American-born Israeli artist

Addam Yekutieli a.k.a. Know Hope (אדם יקותיאלי; born 1986) is an American-born Israeli artist who creates social practice projects, immersive installations and public artworks. He gained international recognition for his work under the pseudonym Know Hope.

In 2025, Yekutieli was the subject of the documentary film Know Hope, directed by Omer Shamir and produced by Shlomi Elkabetz, which won the Best Film award at the DocAviv International Film Festival, an Oscar-qualifying film festival.

== Biography ==
Yekutieli grew up in a mixed heritage home, with roots in Japan, USA, and Israel. In his teens, he found inspiration in punk subculture and skateboarding. This heavily influenced the aesthetics in his early work. In his late teens he began creating art in streets of Tel Aviv. Although his art was categorized as street art, Yekutieli did not use traditional aerosol spray paint, but rather acrylic paint, markers, paper and cardboard. Many of his early works were of the ephemeral nature, not intended to remain on the street permanently, using materials such as wheatpaste and found objects.

==Art career==
Yekutiel creates community art that addresses re-contextualization and dialogue through public space. His work is a springboard for cross cultural encounters, examining issues such as borders, collective memory, and the nexus between the personal and the political.
Yekutieli is a leading figure in Israeli street-art culture, but also exhibits in galleries and museums. His work combines ready-made materials, mixed media pieces, photographs, videos and text. According to Complex, Yekutieli is considered one of the world's leading contemporary street artists. Though a visual artist, text is a prominent element in Yekutieli's work, known for its "poetry and lyricism." His work revolves around the human condition and around finding "unity in a fragmented world."
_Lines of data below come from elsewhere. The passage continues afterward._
(* ===== verification/VmFindings.v ===== *)
(** * Where the PVM departs from its documentation

    Concrete programs, run by the model, on which the VM does not do what the
    comments of [vm.rs] and [cpu.rs] say.  Each theorem states the observed
    outcome; [VmProps] states what does hold. *)

From stdpp Require Import base numbers list option gmap.
From Stdlib Require Import ZArith Lia.
From S2P Require Import Prelude Crypto Isa Cpu Memory Vm VmStep VmInv VmSafe VmCalls VmExec VmTerm VmProps.
From S2P Require Import VmFun.

#[local] Open Scope Z_scope.
#[local] Open Scope pyde_scope.

(** Contract 10 calls contract 11, which writes slot 0, and then reverts. *)
Definition reverting_caller : list Z :=
  ins Opcode.Addi 1 0 11 ++ ins Opcode.Widen 1 1 0 ++ ins Opcode.CallExt 1 0 (3 * 2 ^ 8) ++
  ins Opcode.Revert 0 0 0.

Definition reverting_vm : Vm :=
  boot 100000 ∅ {[addr 11 := writer Opcode.Halt]} reverting_caller.

(** The key of slot 0 of contract [n]. *)
Definition slot0_of (n : Z) : Z :=
  derive_storage_key (with_context (mkCtx (addr 1) (addr n) 0 1 1 1 0 0 0 (addr 9) [] ∅)) 0.

(** The storage journal of a child is cleared before its caller can merge
    it ([execute] clears it, [do_ext_call] drains it afterwards), so when the
    caller reverts, the write of its successful callee stays. *)
Theorem callee_write_survives_caller_revert :
  outcome (result_of reverting_vm).2 = RevertOutcome /\
  storage_lookup reverting_vm (slot0_of 11) = None /\
  storage_lookup (result_of reverting_vm).1 (slot0_of 11) = Some (le_encode 8 7).
Proof. vm_compute. split_and!; reflexivity. Qed.

(** Contract 10 writes 5 to slot 0 and calls 11 with 10000 gas; 11 calls 12,
    which overruns its gas with one hash of 2560 bytes; 10 then halts. *)
Definition overrunning_callee : list Z :=
  ins Opcode.Addi 1 0 2560 ++ ins Opcode.Poseidon 1 0 1 ++ ins Opcode.Halt 0 0 0.
Definition forwarding_callee : list Z :=
  ins Opcode.Addi 1 0 12 ++ ins Opcode.Widen 1 1 0 ++ ins Opcode.CallExt 1 0 (3 * 2 ^ 8) ++
  ins Opcode.Halt 0 0 0.
Definition careful_caller : list Z :=
  ins Opcode.Addi 1 0 5 ++ ins Opcode.Sstore 1 0 2 ++ ins Opcode.Addi 1 0 11 ++
  ins Opcode.Widen 1 1 0 ++ ins Opcode.Addi 4 0 10000 ++
  ins Opcode.CallExt 1 0 (3 * 2 ^ 8 + 4 * 2 ^ 4) ++ ins Opcode.Halt 0 0 0.

Definition careful_vm : Vm :=
  boot 100000 ∅ (<[addr 11 := forwarding_callee]> {[addr 12 := overrunning_callee]}) careful_caller.

(** The overlay is moved into the callee and is not restored when the call
    fails between the move and the merge, so a callee that runs out of gas on
    account of its own callee empties the overlay: the caller succeeds and its own
    earlier write is gone. *)
Theorem nested_out_of_gas_loses_callers_write :
  outcome (result_of careful_vm).2 = Success /\
  read_gp 3 (cpu (result_of careful_vm).1) = 0 /\
  storage (result_of careful_vm).1 = ∅.
Proof. vm_compute. split_and!; reflexivity. Qed.

(** Contract 10 writes 5 to slot 0 and deploys a contract whose constructor
    calls 10 back, which reads slot 0. *)
Definition calling_constructor : list Z :=
  ins Opcode.Addi 1 0 10 ++ ins Opcode.Widen 1 1 0 ++ ins Opcode.Addi 5 0 0x1000 ++
  ins Opcode.Addi 6 0 1 ++ ins Opcode.CallExt 1 5 (3 * 2 ^ 8 + 6) ++ ins Opcode.Halt 0 0 0.
Definition deployer : list Z :=
  ins Opcode.Bne 4 0 28 ++ ins Opcode.Addi 1 0 5 ++ ins Opcode.Sstore 1 0 2 ++
  ins Opcode.Addi 2 0 (0x1000 + 36) ++ ins Opcode.Addi 3 0 36 ++ ins Opcode.Create 1 2 3 ++
  ins Opcode.Halt 0 0 0 ++ ins Opcode.Sload 6 0 2 ++ ins Opcode.Halt 0 0 0 ++
  deploy_blob calling_constructor (ins Opcode.Halt 0 0 0) [].

(** The state below holds 1 in every slot. *)
Definition deployer_vm : Vm :=
  set_storage_backend (Some (fun _ => Some (le_encode 8 1)))
    (boot 1000000 ∅ {[addr 10 := deployer]} deployer).

(** A constructor runs on an empty overlay and what it reads is merged
    back as if it had been written, so a constructor that causes a read of its
    deployer's slot replaces the deployer's uncommitted write with the old value. *)
Theorem constructor_read_reverts_deployers_write :
  outcome (result_of deployer_vm).2 = Success /\
  storage_lookup deployer_vm (slot0_of 10) = Some (le_encode 8 1) /\
  storage_lookup (result_of deployer_vm).1 (slot0_of 10) = Some (le_encode 8 1) /\
  storage_lookup (nat_rect (fun _ => Vm) deployer_vm (fun _ v => (step (execute 0) v).1) 3)
    (slot0_of 10) = Some (le_encode 8 5).
Proof. vm_compute. split_and!; reflexivity. Qed.

(** A static machine that makes a static call with a value. *)
Definition static_payer_vm : Vm :=
  set_static_mode true
    (boot 100000 {[addr 10 := 100]} {[addr 11 := ins Opcode.Halt 0 0 0]}
       (ins Opcode.Addi 1 0 11 ++ ins Opcode.Widen 1 1 0 ++ ins Opcode.Addi 8 0 30 ++
        ins Opcode.CallExt 1 0 (3 * 2 ^ 8 + 2 ^ 12 + 2 ^ 13) ++ ins Opcode.Halt 0 0 0)).

(** Static mode does not forbid value: a static call with the value bit
    set moves balances in static mode. *)
Theorem static_call_moves_value :
  static_mode static_payer_vm = true /\
  outcome (result_of static_payer_vm).2 = Success /\
  balances (ctx (result_of static_payer_vm).1) !! addr 10 = Some 70 /\
  balances (ctx (result_of static_payer_vm).1) !! addr 11 = Some 30.
Proof. vm_compute. split_and!; reflexivity. Qed.

(** The inlined [Addi] wraps where the reference executor traps. *)
Theorem inlined_addi_wraps :
  let d := mkDecoded Opcode.Addi 2 1 1 in
  let v := (gp_write 1 (2 ^ 63 - 1) (writer_vm Opcode.Halt)).1 in
  (exec_alu_inline d v).2 = Ok tt /\ read_gp 2 (cpu (exec_alu_inline d v).1) = 2 ^ 63 /\
  (exec_alu_reference d v).2 = Err (Trapped Overflow).
Proof. vm_compute. split_and!; reflexivity. Qed.

(** ** A call with no gas left *)

(** A program that jumps to itself. *)
Definition spinner : list Z := ins Opcode.Jmp 0 0 0.

(** Contract 10 spends its last gas on a call of the spinner. *)
Definition exhausted_vm : Vm :=
  boot 2506 ∅ {[addr 11 := spinner]}
    (ins Opcode.Addi 1 0 11 ++ ins Opcode.Widen 1 1 0 ++ ins Opcode.CallExt 1 0 (3 * 2 ^ 8) ++
     ins Opcode.Halt 0 0 0).

Definition spinning (v : Vm) : bool :=
  match decoded_cache v with
  | [mkDecoded Opcode.Jmp 0 0 0] =>
      (pc v =? 0) && (gas_limit v =? 0) && (page_gas_used (memory v) =? 0) && (0 <=? gas_used_total v)
  | _ => false
  end.

Lemma spinning_spec (v : Vm) :
  spinning v = true ->
  pc v = 0 /\ decoded_cache v = [mkDecoded Opcode.Jmp 0 0 0] /\ gas_limit v = 0 /\
  page_gas_used (memory v) = 0 /\ 0 <= gas_used_total v.
Proof. unfold spinning. repeat case_match; try done. intros. split_and!; lia || done. Qed.

Lemma step_spins (ec : Vm -> option (Vm * ExecutionOutput)) (v : Vm) :
  spinning v = true -> gas_used_total v + 3 < 2 ^ 64 ->
  step ec v = (set_pc 0 (set_gas_used_total (gas_used_total v + 3) v), Ok None).
Proof.
  intros (Hpc & Hc & Hl & Hp & H0)%spinning_spec Hg. unfold step, check_pc_bounds, bind, get. rewrite Hpc, Hc.
  change (negb (Z.land 0 3 =? 0)) with false. change (len [_] <=? 0 / 4) with false. cbv iota beta.
  unfold ret. rewrite Hpc, Hc. change ([_] !! Z.to_nat (0 / 4)) with (Some (mkDecoded Opcode.Jmp 0 0 0)).
  unfold charge_gas, bind, get, checked_add. change (total_gas _) with 3.
  destruct (Z.ltb_spec (gas_used_total v + 3) (2 ^ 64)); [|lia]. unfold modify. rewrite Hl.
  cbn -[Z.add]. rewrite Hp, Hpc. reflexivity.
Qed.

Lemma spins_on (f n : nat) (v : Vm) :
  spinning v = true -> gas_used_total v + 3 * Z.of_nat f < 2 ^ 64 -> execute_loop f n v = None.
Proof.
  revert v. induction f as [|f IH]; intros v Hs Hg; [done|].
  rewrite execute_loop_eq, step_spins by (done || lia). apply IH; [|cbn; lia].
  destruct (spinning_spec v Hs) as (? & Hc & Hl & Hp & ?). unfold spinning.
  cbn [decoded_cache set_pc set_gas_used_total pc gas_limit memory gas_used_total].
  rewrite Hc, Hl, Hp. cbn. lia.
Qed.

Definition after (n : nat) (v : Vm) : Vm :=
  Nat.iter n (fun v => (step (fun _ => None) v).1) v.

Lemma exhausted_wf (n : nat) : wf_vm (after n exhausted_vm).
Proof.
  induction n as [|n IH].
  - apply boot_wf; [split; [discriminate|reflexivity]|apply empty_good| |].
    + apply map_Forall_singleton, ins_bytes.
    + repeat (apply Forall_app; split); apply ins_bytes.
  - by destruct (step_holds (fun _ => None) ltac:(done) false (after n exhausted_vm) IH) as (? & _).
Qed.

(** Runs every child but a fresh spinning one. *)
Definition not_spinning (c : Vm) : option (Vm * ExecutionOutput) :=
  if spinning c && (gas_used_total c =? 0) then None else Some (c, mkOutput Success 0 0 0 []).

Lemma exhausted_steps (ec : Vm -> option (Vm * ExecutionOutput)) :
  step ec exhausted_vm = (after 1 exhausted_vm, Ok None) /\
  step ec (after 1 exhausted_vm) = (after 2 exhausted_vm, Ok None) /\
  ((forall c, spinning c = true -> gas_used_total c = 0 -> ec c = None) ->
   (step ec (after 2 exhausted_vm)).2 = Err NoFuel).
Proof.
  split; [vm_compute; reflexivity|]. split; [vm_compute; reflexivity|]. intros Hec.
  destruct (asks_step _ _ _ (conj (exhausted_wf 2) (conj eq_refl eq_refl)))
    as [(res & Hs & E)|(_ & c & v0 & k & _ & _ & Hk & E)].
  - destruct Hs. rewrite <- (E (fun _ => None)). vm_compute. reflexivity.
  - assert ((step not_spinning (after 2 exhausted_vm)).2 = Err NoFuel) as En by (vm_compute; reflexivity).
    rewrite E in En |- *. unfold not_spinning in En. destruct (spinning c) eqn:Hc; [|by destruct (Hk _ En)].
    destruct (Z.eqb_spec (gas_used_total c) 0); [|by destruct (Hk _ En)]. by rewrite Hec.
Qed.

Lemma spinning_child_unfinished (f : nat) (c : Vm) :
  Z.of_nat f <= 2 ^ 60 -> spinning c = true -> gas_used_total c = 0 -> execute f c = None.
Proof.
  intros Hf Hs Hg. unfold execute, execute_with. rewrite spins_on; [done| |].
  - exact Hs.
  - change (gas_used_total (clear_journals c)) with (gas_used_total c). lia.
Qed.

(** A limit of 0 means no limit, and a caller that spent exactly its limit
    forwards 0: its callee runs unmetered.  Under a limit of 2506 gas, this
    execution runs more than [2 ^ 60] instructions. *)
Theorem exhausted_caller_runs_unmetered_callee :
  gas_limit exhausted_vm = 2506 /\
  (forall v g, gas_limit v > 0 -> 0 <= gas_used_total v -> 0 <= g ->
     forwarded_gas v g = 0 <-> gas_limit v <= gas_used_total v) /\
  forall fuel, Z.of_nat fuel <= 2 ^ 60 -> execute fuel exhausted_vm = None.
Proof.
  split; [reflexivity|]. split.
  { intros v g Hl Hu Hg. unfold forwarded_gas, max_forward_63_64, saturating_sub.
    destruct (Z.ltb_spec 0 (gas_limit v)); [|lia]. destruct (Z.eqb_spec g 0); lia_pow. }
  intros fuel Hf. unfold execute, execute_with.
  assert (clear_journals exhausted_vm = exhausted_vm) as -> by (vm_compute; reflexivity).
  assert (execute_loop fuel (length (logs exhausted_vm)) exhausted_vm = None) as ->; [|done].
  destruct fuel as [|f]; [done|].
  rewrite execute_loop_eq. destruct (exhausted_steps (execute f)) as (-> & _ & _). destruct f as [|f]; [done|].
  rewrite execute_loop_eq. destruct (exhausted_steps (execute f)) as (_ & -> & _). destruct f as [|f]; [done|].
  rewrite execute_loop_eq. destruct (exhausted_steps (execute f)) as (_ & _ & H).
  destruct (step (execute f) (after 2 exhausted_vm)) as [v r]. cbn [snd] in H. rewrite H; [done|].
  intros c. apply spinning_child_unfinished. lia.
Qed.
Shortly after beginning to work on the street, Yekutieli began writing the phrase “Know Hope” on walls around the city. Due to the word-play and the difference between reading the text and hearing it as no hope,' the name conjures up the chasm between hope and despair. The ambiguity and multiple meanings continued to inform his work although he claims he never intended for it to be his artist name.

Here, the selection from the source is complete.